Ignorance is not bliss when a parent has cancer.
The social and cultural resistance that often stands in the way of this type of dialogue with children is evident from the results of a survey of 103 patients in Tunisia, almost 90% of whom reported communication disorders on the subject of the parent’s illness and more than 40% choosing not to disclose the whole truth about their disease.
According to study author Dr. Sinen Korbi, Institute Salah Azaiez, Tunis, the idea is widespread among patients that they are protecting their children’s psychosocial equilibrium by shielding them from the reality of the illness.
“This was cited as a concern by seven of the 18 parents in our study who chose to conceal the truth from their children entirely,” he reported, adding that these represent missed opportunities to give hope to children at a time when, even in Tunisia where many cancers are diagnosed at an advanced stage, people do recover from the disease.

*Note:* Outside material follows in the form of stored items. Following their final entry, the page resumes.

(** The keys of the returned dictionary are the keys of the input and the
    target paths of the fragments, and no other. *)
Theorem process_ai_output_keys (w : char -> bool) (ai_output : str)
    (files : ref) (h : store) (m : gmap str str) :
  h !! files = Some m ->
  exists (modified_files : ref) (h' : store) (m' : gmap str str),
    process_ai_output w ai_output files h = Some (modified_files, h')
    /\ h' !! modified_files = Some m'
    /\ dom m' = dom m ∪ list_to_set (omap filepath (extract_code_blocks w ai_output)).
Proof.
  intros Hf. eexists _, _, _. split; [by apply process_ai_output_run|].
  split; [apply lookup_insert_eq|].
  apply fold_block_step_dom, Forall_forall.
  intros b Hb. by apply (extract_filepath_nonempty w ai_output).
Qed.

Lemma process_ai_output_keys_witness :
  exists (modified_files : ref) (h' : store) (m' : gmap str str),
    process_ai_output (fun _ => false)
      (py "```python:new.py\nx = 1\n```\n```sh\nls\n```") 1%positive
      {[ 1%positive := {[ py "f.py" := py "print('Hello')" ]} ]}
    = Some (modified_files, h')
    /\ h' !! modified_files = Some m'
    /\ dom m' = dom ({[ py "f.py" := py "print('Hello')" ]} : gmap str str)
                ∪ list_to_set (omap filepath
                    (extract_code_blocks (fun _ => false)
                       (py "```python:new.py\nx = 1\n```\n```sh\nls\n```"))).
Proof.
  apply (process_ai_output_keys (fun _ => false)
           (py "```python:new.py\nx = 1\n```\n```sh\nls\n```") 1%positive
           {[ 1%positive := {[ py "f.py" := py "print('Hello')" ]} ]}
           {[ py "f.py" := py "print('Hello')" ]}).
  vm_compute. reflexivity.
Defined.

Lemma fold_block_step_no_path (bs : list CodeBlock) (m : gmap str str) :
  Forall (fun b => filepath b = None) bs -> fold_left block_step bs m = m.
Proof.
  induction 1 as [|b bs Hb _ IH]; simpl; [done|].
  unfold block_step at 2. by rewrite Hb.
Qed.

(** Fragments without a target path are skipped: when no fragment names a
    path, as for a text without fences, the returned dictionary holds the
    entries of the input, byte for byte. *)
Theorem process_ai_output_untargeted (w : char -> bool) (ai_output : str)
    (files : ref) (h : store) (m : gmap str str) :
  h !! files = Some m ->
  (forall b, b ∈ extract_code_blocks w ai_output -> filepath b = None) ->
  exists (modified_files : ref) (h' : store),
    process_ai_output w ai_output files h = Some (modified_files, h')
    /\ h' !! modified_files = Some m.
Proof.
  intros Hf Hnone. eexists _, _. split; [by apply process_ai_output_run|].
  rewrite lookup_insert_eq, fold_block_step_no_path; [done|].
  by apply Forall_forall.
Qed.

Lemma process_ai_output_untargeted_witness :
  exists (modified_files : ref) (h' : store),
    process_ai_output (fun _ => false) (py "Run:\n```sh\nrm f.py\n```\n") 1%positive
      {[ 1%positive := {[ py "f.py" := py "print('Hello')\r\n" ]} ]}
    = Some (modified_files, h')
    /\ h' !! modified_files = Some {[ py "f.py" := py "print('Hello')\r\n" ]}.
Proof.
  apply (process_ai_output_untargeted (fun _ => false)
           (py "Run:\n```sh\nrm f.py\n```\n") 1%positive
           {[ 1%positive := {[ py "f.py" := py "print('Hello')\r\n" ]} ]}
           {[ py "f.py" := py "print('Hello')\r\n" ]}).
  - vm_compute. reflexivity.
  - intros b Hb. vm_compute in Hb. apply list_elem_of_singleton in Hb. by subst b.
Defined.

Lemma parse_code_block_segments (block_content : str) :
  exists runs : list (list str), parse_code_block block_content = segment <$> runs.
Proof.
  rewrite parse_code_block_flush.
  destruct (fold_seg_step_runs (splitlines block_content) [] [] false)
    as (rs & cur & flag & H1 & _ & _); [done|done|].
  change (SegState [] [] false) with (SegState (segment <$> []) [] false).
  rewrite H1. unfold flush. simpl. destruct cur as [|c cur]; simpl.
  - by exists rs.
  - exists (rs ++ [c :: cur]). by rewrite fmap_app.
Qed.

Lemma apply_changes_segments (current_content : str) (runs : list (list str)) :
  apply_changes current_content (segment <$> runs)
  = fold_left apply_diff ((fun ch : change => ch.1.2) <$> (segment <$> runs))
      current_content.
Proof.
  unfold apply_changes. revert current_content.
  induction runs as [|r runs IH]; intros cur; simpl; [done|].
  apply IH.
Qed.

Lemma block_step_existing (m : gmap str str) (b : CodeBlock) (p v : str) :
  filepath b = Some p -> p <> [] -> m !! p = Some v ->
  block_step m b
  = <[p := fold_left apply_diff
             ((fun ch : change => ch.1.2) <$> parse_code_block (content b)) v]> m.
Proof.
  intros Hp Hne Hm. unfold block_step. rewrite Hp.
  rewrite bool_decide_eq_false_2 by done. rewrite Hm.
  destruct (parse_code_block_segments (content b)) as [runs ->].
  by rewrite apply_changes_segments.
Qed.

(** The existing-file path.  When the loop reaches an extracted fragment
    whose target path is a key of the dictionary, the new value of the path
    is its value merged with every segment of the fragment, in order, each
    merge starting from the result of the one before. *)
Theorem existing_file_merged (w : char -> bool) (ai_output : str)
    (b : CodeBlock) (p v : str) (l : ref) (h : store) (m : gmap str str) :
  b ∈ extract_code_blocks w ai_output ->
  filepath b = Some p ->
  h !! l = Some m ->
  m !! p = Some v ->
  process_block l b h
  = Some (tt, <[l := <[p := fold_left apply_diff
                             ((fun ch : change => ch.1.2)
                                <$> parse_code_block (content b)) v]> m]> h).
Proof.
  intros Hb Hp Hl Hm. rewrite (process_block_run l b h m Hl). do 3 f_equal.
  apply block_step_existing; [done| |done].
  intros ->. by apply (extract_filepath_nonempty _ _ _ Hb).
Qed.

Lemma existing_file_merged_witness :
  process_block 1%positive
    (mkCodeBlock (py "python") (Some (py "f.py")) (py "a\n# ...\nc\nd"))
    {[ 1%positive := {[ py "f.py" := py "a\nb\nc" ]} ]}
  = Some (tt, <[1%positive :=
                 <[py "f.py" :=
                     fold_left apply_diff
                       ((fun ch : change => ch.1.2)
                          <$> parse_code_block (py "a\n# ...\nc\nd")) (py "a\nb\nc")]>
                   {[ py "f.py" := py "a\nb\nc" ]}]>
               {[ 1%positive := {[ py "f.py" := py "a\nb\nc" ]} ]}).
Proof.
  apply (existing_file_merged (fun _ => false)
           (py "```python:f.py\na\n# ...\nc\nd\n```")
           (mkCodeBlock (py "python") (Some (py "f.py")) (py "a\n# ...\nc\nd"))
           (py "f.py") (py "a\nb\nc") 1%positive
           {[ 1%positive := {[ py "f.py" := py "a\nb\nc" ]} ]}
           {[ py "f.py" := py "a\nb\nc" ]}).
  - vm_compute. left.
  - reflexivity.
  - vm_compute. reflexivity.
  - vm_compute. reflexivity.
Defined.

(** A fragment whose body is empty or holds elision markers only leaves an
    existing file as it is, byte for byte: nothing is merged, so the content
    is not even split into lines and joined again. *)
Theorem markers_only_fragment_noop (w : char -> bool) (ai_output : str)
    (b : CodeBlock) (p v : str) (l : ref) (h : store) (m : gmap str str) :
  b ∈ extract_code_blocks w ai_output ->
  filepath b = Some p ->
  Forall (fun line => is_marker line = true) (splitlines (content b)) ->
  h !! l = Some m ->
  m !! p = Some v ->
  process_block l b h = Some (tt, h).
Proof.
  intros Hb Hp Hmark Hl Hm. rewrite (process_block_run l b h m Hl).
  rewrite (block_step_existing m b p v); [|done| |done].
  - rewrite parse_code_block_flush, fold_seg_step_markers by done. simpl.
    by rewrite (insert_id m p v Hm), (insert_id h l m Hl).
  - intros ->. by apply (extract_filepath_nonempty _ _ _ Hb).
Qed.

Lemma markers_only_fragment_noop_witness :
  process_block 1%positive
    (mkCodeBlock (py "python") (Some (py "f.py")) (py "# ...\n// rest of the file"))
    {[ 1%positive := {[ py "f.py" := py "a\r\nb\n" ]} ]}
  = Some (tt, {[ 1%positive := {[ py "f.py" := py "a\r\nb\n" ]} ]}).
Proof.
  apply (markers_only_fragment_noop (fun _ => false)
           (py "```python:f.py\n# ...\n// rest of the file\n```")
           (mkCodeBlock (py "python") (Some (py "f.py")) (py "# ...\n// rest of the file"))
           (py "f.py") (py "a\r\nb\n") 1%positive
           {[ 1%positive := {[ py "f.py" := py "a\r\nb\n" ]} ]}
           {[ py "f.py" := py "a\r\nb\n" ]}).
  - vm_compute. left.
  - reflexivity.
  - vm_compute. repeat constructor.
  - vm_compute. reflexivity.
  - vm_compute. reflexivity.
Defined.

Lemma fold_apply_diff_empty (texts : list str) : fold_left apply_diff texts [] = [].
Proof. induction texts as [|t texts IH]; simpl; [done|]. apply IH. Qed.

(** An existing empty file is never filled: the merger has no line to
    anchor a segment to, so whatever the fragment holds, the file stays
    empty and the store is unchanged. *)
Theorem empty_file_stays_empty (w : char -> bool) (ai_output : str)
    (b : CodeBlock) (p : str) (l : ref) (h : store) (m : gmap str str) :
  b ∈ extract_code_blocks w ai_output ->
  filepath b = Some p ->
  h !! l = Some m ->
  m !! p = Some [] ->
  process_block l b h = Some (tt, h).
Proof.
  intros Hb Hp Hl Hm. rewrite (process_block_run l b h m Hl).
  rewrite (block_step_existing m b p []); [|done| |done].
  - rewrite fold_apply_diff_empty.
    by rewrite (insert_id m p [] Hm), (insert_id h l m Hl).
  - intros ->. by apply (extract_filepath_nonempty _ _ _ Hb).
Qed.

Lemma empty_file_stays_empty_witness :
  process_block 1%positive
    (mkCodeBlock (py "python") (Some (py "f.py")) (py "print('Hello')"))
    {[ 1%positive := {[ py "f.py" := py "" ]} ]}
  = Some (tt, {[ 1%positive := {[ py "f.py" := py "" ]} ]}).
Proof.
  apply (empty_file_stays_empty (fun _ => false)
           (py "```python:f.py\nprint('Hello')\n```")
           (mkCodeBlock (py "python") (Some (py "f.py")) (py "print('Hello')"))
           (py "f.py") 1%positive
           {[ 1%positive := {[ py "f.py" := py "" ]} ]}
           {[ py "f.py" := py "" ]}).
  - vm_compute. left.
  - reflexivity.
  - vm_compute. reflexivity.
  - vm_compute. reflexivity.
Defined.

Almost all study participants (96%) observed behavioural changes in their children ranging from anxiety and depression, through academic difficulties all the way to violence and substance abuse – but only nine parents consulted a child psychiatrist.
“Many people think they can handle these issues on their own or with help from relatives, but they need to be encouraged to report these problems to us so we can refer them to specialists if needed: this can be as simple as asking patients how their children are doing every time we see them,” said Korbi.
“This study makes clear the need to increase knowledge about the role of psychological and emotional dimensions in people’s lives.Efforts should be made to better understand and take into account, in a way that is compatible with social >and cultural perspectives, the fact that children build their own interpretation of life and that they can suffer significantly when they do not have adults helping them to stay in contact with reality,” said Clerici. “Future research should also aim to capture traumatic phenomena that unfold over time and which are associated with more worrying long-term consequences than the individual symptoms of distress reported here.”
Trauma becomes particularly likely when a child is confronted with a parent’s death from cancer. Communication with children about the disease should be an ongoing process that, ideally, would begin shortly after the announcement of an incurable cancer diagnosis and include practical preparations for life after the parent has died.
These key conversations should be addressed in an age-appropriate way, but parents, who need guidance from professionals, mostly navigate the experience on their own, while health and social care professionals are often unaware of the challenges faced during this period.
Distinguishing between how much it is possible to prepare a child for the loss of a parent to reduce traumatic phenomena and the extent to which this loss constitutes a suffering that words can neither prevent nor mitigate, Clerici underlined the importance of recognising that the support needs of children are not limited to the terminal phase of the disease and early stages of bereavement.
“Their entire growth path will be shaped by the challenge of finding in the surviving parent, in new social and emotional relationships, opportunities to make up for their loss,” he said. “Activating care resources that ensure long-term psychological support and monitoring of the child could help these individuals face the challenges of existence without feeling emotional loneliness or abandonment and, while meeting modest reimbursements from health systems, has the potential to produce significant healthcare savings in the long term.”